George Chatzisofroniou writes:
> Author
>
> This model represents an author of the mailing list. It mostly keeps
> track of the number of postings and number of threads started. It has
> the following fields:
>
> - authorid – IntegerField
AFAIK every Django object has an internal ID. Why do authors need a
separate, human-unfriendly "authorid"?
> - authormail – CharField
Authors are people. They typically have names<wink/> and often
multiple email addresses. There may also be other information
(organization, etc) that is available from the headers.
> - totalmails – IntegerField
> - totalthreads – IntegerField
> - firstmsgdate – DateTimeField
> - lastmsgdate – DateTimeField
>
> MailingList
>
> This model counts the total number of postings and threads started.
>
> - totalmails – IntegerField
> - totalthreads – IntegerField
longestthread?
>
> Month
>
> Year
>
> Views
>
> To display the metrics the Django template system will be used. To
> output the charts i will create some custom tags. The three following
> views will be used:
>
> - General page – On top, there will be general metrics about total
> authors, total mails and total threads and below three charts (AJAX
> based)
"AJAX based" doesn't belong in the spec; it's an implementation detail.
> that represent number of posts per author, number of threads
> per author and mailing list’s yearly usage. Even below there will be a
> number of charts (equal to the number of years of list’s existence)
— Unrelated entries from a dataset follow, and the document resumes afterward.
(** The handle survives whatever else is done to the image between two
    uploads. *)
Lemma send_to_gpu_keeps_handle env unpack img id log :
  Image.ogl_texture_id img = Some id ->
  exists log', Image.send_to_gpu env unpack img log = (Returns img, log')
               /\ textures_generated log' = textures_generated log.
Proof.
  intros Hid. eexists. split; [by apply send_to_gpu_again|].
  rewrite textures_generated_app. simpl. unfold textures_generated at 2. simpl. lia.
Qed.

Lemma delete_from_gpu_present img id log :
  Image.ogl_texture_id img = Some id ->
  Image.delete_from_gpu img log
  = (Returns (Image.with_texture img None), log ++ [glDeleteTextures 1 id]).
Proof. unfold Image.ogl_texture_id, Image.delete_from_gpu. intros ->. reflexivity. Qed.

Lemma delete_from_gpu_absent img log :
  Image.ogl_texture_id img = None ->
  Image.delete_from_gpu img log = (Returns img, log).
Proof. unfold Image.ogl_texture_id, Image.delete_from_gpu. intros ->. reflexivity. Qed.

(** C2. Release ([delete_from_gpu]) deletes the texture and clears the
    handle when there is one, and does nothing, without failing, when there
    is none, in particular on an image that was never uploaded; the
    destructor is this release, so whatever state the image is in when its
    lifetime ends, no handle remains, and an uploaded image has its texture
    deleted. *)
Theorem delete_from_gpu_releases
    (env : Env) (unpack : bool) (img : Image.t) (log : list call) :
  (forall id, Image.ogl_texture_id img = Some id ->
     Image.delete_from_gpu img log
     = (Returns (Image.with_texture img None), log ++ [glDeleteTextures 1 id]) /\
     Image.ogl_texture_id (Image.with_texture img None) = None) /\
  (Image.ogl_texture_id img = None ->
     Image.delete_from_gpu img log = (Returns img, log)) /\
  (forall height width,
     Image.delete_from_gpu (Image.ctor height width) log
     = (Returns (Image.ctor height width), log)) /\
  Image.dtor img log = Image.delete_from_gpu img log /\
  (exists img' log1,
     Image.dtor img log = (Returns img', log ++ log1) /\
     Image.on_gpu img' = false /\ Image.ogl_texture_id img' = None /\
     Image.image_ img' = Image.image_ img) /\
  (exists img1 img2 id log1 log2,
     Image.send_to_gpu env unpack img log = (Returns img1, log1) /\
     Image.ogl_texture_id img1 = Some id /\
     Image.dtor img1 log1 = (Returns img2, log2) /\
     Image.on_gpu img2 = false /\
     last log2 = Some (glDeleteTextures 1 id)).
Proof.
  split.
  { intros id Hid. split; [by apply delete_from_gpu_present | reflexivity]. }
  split; [apply delete_from_gpu_absent|].
  split; [intros height width; by apply delete_from_gpu_absent|].
  split; [reflexivity|].
  split.
  { unfold Image.dtor. destruct (Image.ogl_texture_id img) as [id|] eqn:Hid.
    - exists (Image.with_texture img None), [glDeleteTextures 1 id].
      split; [by apply delete_from_gpu_present|]. by repeat split.
    - exists img, []. rewrite app_nil_r.
      split; [by apply delete_from_gpu_absent|].
      unfold Image.on_gpu. unfold Image.ogl_texture_id in *. rewrite Hid. by repeat split. }
  destruct (send_to_gpu_leaves_handle env unpack img log)
    as (img1 & id & log1 & Hsend & Hid).
  exists img1, (Image.with_texture img1 None), id, (log ++ log1),
    ((log ++ log1) ++ [glDeleteTextures 1 id]).
  split; [exact Hsend|]. split; [exact Hid|].
  split; [unfold Image.dtor; by apply delete_from_gpu_present|].
  split; [reflexivity|]. apply last_snoc.
Qed.

Lemma delete_from_gpu_releases_witness :
  Image.delete_from_gpu (Image.mk 1 1 [opaque_white] (Some 5)) []
  = (Returns (Image.mk 1 1 [opaque_white] None), [glDeleteTextures 1 5]) /\
  Image.delete_from_gpu (Image.ctor 1 1) [] = (Returns (Image.ctor 1 1), []).
Proof.
  split.
  - destruct (delete_from_gpu_releases example_env true
                (Image.mk 1 1 [opaque_white] (Some 5)) []) as (Hpresent & _).
    destruct (Hpresent 5) as (Hdel & _); [reflexivity | exact Hdel].
  - destruct (delete_from_gpu_releases example_env true (Image.ctor 1 1) [])
      as (_ & Habsent & _).
    apply Habsent. reflexivity.
Defined.

(** ** The buffer length along the life of an image *)

Lemma assign_index_preserves img i p img' :
  Image.assign_index img i p = Returns img' ->
  Image.buffer_matches_size img -> Image.buffer_matches_size img'.
Proof.
  unfold Image.assign_index, Image.buffer_matches_size, Image.size.
  destruct (Vector.assign (Image.image_ img) i p) as [v| |] eqn:Hv; try discriminate.
  simpl. intros [= <-] Hinv. simpl.
  by rewrite (vector_assign_length _ _ _ _ Hv).
Qed.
> that output monthly usage.
Why multiple charts? If you can afford a 640x480 chart area, with 4
pixel wide bars you can have 160 months > 13 years in one chart. I
personally wouldn't hesitate to go to pixel width bars, which gives
you > 53 years. I don't think people will be looking at charts for
precision, but rather to get an overview.
> At the end, there will be tabular data representing the authors
>
> - Author page – Each user will have his own page with his own metrics.
>
> Django Admin page – A ‘Generate’ button will be added to the Django admin page.
> Settings
>
> The Django app should handle the following configuration parameters:
>
> - Host – Message store data host
> - Port – Message store data port
> - Masking – A multi-state variable (None, abbreviated, full) for
> masking email addresses at the results (we don’t want the emails to be
> spammed)
(1) If at all possible, this should be inherited from the list
configuration (DRY). It's not useful if the addresses are
available from the archives or by subscribing to the list.
(Actually, a really sophisticated spammer might want to attack by
spoofing frequent posters on the assumption they're more trusted
and more read, but that seems second-order to me.)
(2) It would be preferable if authors could supply nicknames, full
names, or avatars for this purpose.
> Interface to the Mailman core
>
> - Metrics class
>
> - Generate class
George,
let me throw in some thoughts just to annoy you ;)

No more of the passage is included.